I also stumbled onto this game rather "accidentally" a few months ago. I have bad a ball since then.
I think the "play vanilla" then play DLC is good advice. Both play differently; be aware briefings and prestige play differently between the two. There is a post somewhere in the stickies on that point (wish I had found it before playing all the DLC/GCs!). If I find it I will come back and link it.
But a visceral, battlefield level comment I have is to study the unit characteristics. Until you can look at a unit you have as well as an enemy unit and know it's relative hard/soft combat abilities, movement radius IN VARIOUS TERRAIN/WEATHER, zone of control effects, etc., keep right-clicking and studying. Also use "esc" to pull up the library and look at the terrain and movement effects on different classes. There is a ton of interesting, accurate subtlety built into the game. Studying it and learning it is a big part of the fun. Frankly, once you know all this, destroying the AI is easy at the hardest level rather quickly. But still fun.

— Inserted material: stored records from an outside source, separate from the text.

Lemma str_in_spec needle hay :
  str_in needle hay = true ↔ ∃ before after, hay = before +:+ needle +:+ after.
Proof.
  induction hay as [|c hay IH]; cbn [str_in].
  - destruct (String.prefix needle "") eqn:E.
    + apply prefix_spec in E as [rest Hr]. split; [|done]. intros _.
      by exists EmptyString, rest.
    + split; [done|]. intros (before & after & Hh).
      destruct before; [|discriminate Hh]. rewrite append_nil in Hh.
      assert (String.prefix needle "" = true) by (apply prefix_spec; eauto).
      congruence.
  - destruct (String.prefix needle (String c hay)) eqn:E.
    + apply prefix_spec in E as [rest Hr]. split; [|done]. intros _.
      by exists EmptyString, rest.
    + rewrite IH. split.
      * intros (before & after & ->). by exists (String c before), after.
      * intros (before & after & Hh). destruct before as [|c' before].
        -- rewrite append_nil in Hh.
           assert (String.prefix needle (String c hay) = true)
             by (apply prefix_spec; eauto).
           congruence.
        -- rewrite append_cons in Hh. injection Hh as _ ->. eauto.
Qed.

Lemma attendee_matches_spec pe attendees :
  attendee_matches pe attendees = true ↔
  ∃ a, a ∈ attendees ∧ strip (lower (or_empty (a_email a))) = pe.
Proof.
  induction attendees as [|a rest IH]; cbn [attendee_matches].
  - split; [done|]. intros (a & Ha & _). inversion Ha.
  - fold (or_empty (a_email a)).
    destruct (String.eqb_spec (strip (lower (or_empty (a_email a)))) pe) as [Heq|Hne].
    + split; [|done]. intros _. exists a. split; [left|done].
    + rewrite IH. split.
      * intros (a' & Ha' & Hm). exists a'. split; [by right|done].
      * intros (a' & Ha' & Hm). apply elem_of_cons in Ha' as [->|Ha']; [done|eauto].
Qed.

Lemma event_contains_patient_spec ev patient_email :
  _event_contains_patient ev patient_email = true ↔ owns ev patient_email.
Proof.
  unfold _event_contains_patient, owns.
  destruct patient_email as [|c rest]; cbn [str_falsy].
  { split; [done|]. by intros [? _]. }
  set (pe := strip (lower (String c rest))).
  destruct (attendee_matches pe (ev_attendees ev)) eqn:Ea.
  - split; [|done]. intros _. split; [done|]. left. by apply attendee_matches_spec.
  - fold (or_empty (ev_description ev)). rewrite str_in_spec. split.
    + intros Hd. split; [done|]. by right.
    + intros [_ [Ha|Hd]]; [|done].
      apply attendee_matches_spec in Ha. congruence.
Qed.


Section LifecycleFacts.
Context {W : Type} `{!World W}.
Variable MIN_LEAD_MINUTES : Z.
Variable DB : list Doctor.






End LifecycleFacts.


(** ** The properties at work on the in-memory world *)

Ltac by_evaluation :=
  first [ reflexivity
        | vm_compute; reflexivity
        | vm_compute; discriminate
        | vm_compute; intros ?; discriminate ].

Lemma windows_ok_singleton w : w.1 < w.2 → windows_ok [w].
Proof.
  intros Hlt. split.
  - intros w' Hw'. by apply list_elem_of_singleton in Hw' as ->.
  - intros i j w1 w2 Hij Hi Hj. exfalso.
    destruct i as [|i]; [|by destruct i].
    destruct j as [|j]; [done|by destruct j].
Qed.

Lemma in_calendar_TUESDAY_30 : in_calendar TUESDAY 30.
Proof. split; by_evaluation. Qed.

Lemma C1_witness_doctor_D_half_hours :
  ∃ slot_ranges earliest latest,
    scan_windows 1441 TUESDAY 30
      (default [] (weekly_schedule doctor_D !! strftime_a TUESDAY)) ([], None, None)
    = Some (Returned (slot_ranges, earliest, latest)) ∧
    ((at_ TUESDAY 11 30, at_ TUESDAY 12 0) ∈ slot_ranges) ∧
    ∃ slots meta w',
      _compute_free_slots_for_date 0 1441 doctor_D (IsoDate TUESDAY) 30 monday_noon
      = Some (Returned (slots, meta), w') ∧
      (meta = Some no_schedule ↔
       parsed_windows (default [] (weekly_schedule doctor_D !! strftime_a TUESDAY)) = []) ∧
      (∀ hm, hm ∈ slots → ∃ c, c ∈ slot_ranges ∧ hm = strftime_HM c.1).
Proof.
  destruct (@C1_slot_generator_tiles_windows Fake fake_world 0 doctor_D TUESDAY 30 1441
              ltac:(lia) in_calendar_TUESDAY_30 ltac:(lia))
    as [(r & e & l & Hscan & Hmem & Hrun) _].
  exists r, e, l. split; [exact Hscan|]. split.
  - apply Hmem. exists (11 * HOUR, 13 * HOUR), 1.
    split; [vm_compute; left|]. repeat split; by_evaluation.
  - destruct (Hrun monday_noon) as (slots & meta & w' & Heq & Hcode & _ & _ & Hsub).
    exists slots, meta, w'. split; [exact Heq|]. split; [exact Hcode|exact Hsub].
Defined.

Lemma C9_witness_doctor_D_half_hours :
  windows_ok (parsed_windows (default [] (weekly_schedule doctor_D !! strftime_a TUESDAY))) ∧
  (∀ (i j : nat) c1 c2,
     i ≠ j → half_hours_D !! i = Some c1 → half_hours_D !! j = Some c2 →
     ¬ overlap c1 c2).
Proof.
  assert (Hok : windows_ok
            (parsed_windows (default [] (weekly_schedule doctor_D !! strftime_a TUESDAY)))).
  { change (windows_ok [(11 * HOUR, 13 * HOUR)]). apply windows_ok_singleton.
    by_evaluation. }
  split; [exact Hok|].
  exact (proj1 (proj2 (C9_candidates_in_one_window_no_overlap doctor_D TUESDAY 30 5
                         half_hours_D (Some (at_ TUESDAY 11 0)) (Some (at_ TUESDAY 13 0))
                         Hok ltac:(by_evaluation)))).
Defined.

Lemma C2_witness_example_read_on_monday :
  _compute_free_slots_for_date 0 1441 doctor_D (IsoDate TUESDAY) 30 monday_noon
  = Some (Returned (["11:00"; "11:30"; "12:30"], None), monday_noon).
Proof.
  apply (proj2 (proj2 (@C2_free_iff_no_overlap_and_not_cut_off Fake fake_world 0))
           1441%nat monday_noon monday_noon monday_noon monday_noon
           (at_ (TUESDAY - 1) 12 0));
    [lia|by_evaluation|by_evaluation|by_evaluation|].
  left. by_evaluation.
Defined.

Lemma C7_witness_fully_booked_tuesday :
  free_slots_loop (TUESDAY =? date_of (fk_now booked_monday))
    (fk_now booked_monday + timedelta_minutes 0)
    [(at_ TUESDAY 11 0, at_ TUESDAY 13 0)] half_hours_D = [] ∧
  ∃ code,
    _compute_free_slots_for_date 0 5 doctor_D (IsoDate TUESDAY) 30 booked_monday
    = Some (Returned ([], Some code), booked_monday) ∧
    (code = fully_booked ↔
     ∃ c, c ∈ half_hours_D ∧
          ¬ before_cutoff (TUESDAY =? date_of (fk_now booked_monday))
              (fk_now booked_monday + timedelta_minutes 0) c).
Proof.
  assert (Hempty : free_slots_loop (TUESDAY =? date_of (fk_now booked_monday))
            (fk_now booked_monday + timedelta_minutes 0)
            [(at_ TUESDAY 11 0, at_ TUESDAY 13 0)] half_hours_D = []) by by_evaluation.
  split; [exact Hempty|].
  destruct (@C7_empty_free_list_has_one_of_two_signals Fake fake_world 0 5 doctor_D
              TUESDAY 30 half_hours_D (at_ TUESDAY 11 0) (at_ TUESDAY 13 0)
              [(at_ TUESDAY 11 0, at_ TUESDAY 13 0)] (fk_now booked_monday)
              booked_monday booked_monday booked_monday)
    as (code & Hrun & _ & _ & Hfull & _);
    [by_evaluation|by_evaluation|by_evaluation|by_evaluation|exact Hempty|].
  exists code. split; [exact Hrun|exact Hfull].
Defined.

Another thing I find immensely fun is to basically link the game to Wikipedia (not literally, but figuratively). I can be playing a river crossing in GC '43 and I'll go look up the river, the town, etc. in Ukraine or NE Russia. Read about it, history geography, etc. Or just go read about the Demyansk pocket before/during playing that scenario. Fascinating. And of course, equipment - reading the real subtleties of the MkIV variants or Panther, etc. is interesting (to me at least!). Fun to link the game to facts on line and see how well the developers/designers captured things (pretty impressive to me, frankly).
I get a big kick out of this as I was a history student a long time before taking a different career path. Doing these things, to me, links the game to reality and makes a very interesting experience. So to me, "getting the most from the game" involves more than which path you take in playing, but exploring the vast wealth of equipment, geography, historical chronology, etc. that has been replicated. Really impressive to me (I'm not a very experienced computer gamer. I've played StarCraft years ago, and the BBC simplistic "battlefield Academy" online - that was how I found this game circuitously). That's about it in the last 12 years. But this is a ton of fun.
Having said that, what I found "fun" was playing the 1st Poland scenario several times. I played it through on the Col. level twice, found it manageable. Set it at "Field Marshall" and played it until I could get a decisive consistently (six or eight tries?). Then I played everything on FM from then on. I really found that satisfying; I did not wonder if there was something harder or I was "taking it easy." And honestly, I think a person approaching the game seriously can get the hang of FM play quickly.
I have not played multiplayer yet; I'm sure that will be a new, humbling experience.
Edit: Ah, here it is:
the sticky from Kerensky about DLC vs. main game:
viewtopic.php?f=121&t=29134
the main game teaches you to finish in a time constraint to advance - dv ms. mv dictate success and camaign path. the DLC is not that way. You generally have ALL the prestige you need, and a dv vs. an mv is never really important. So a big lesson is to understand this and to play the GC games differently than the core game. I had trouble adapting for a while.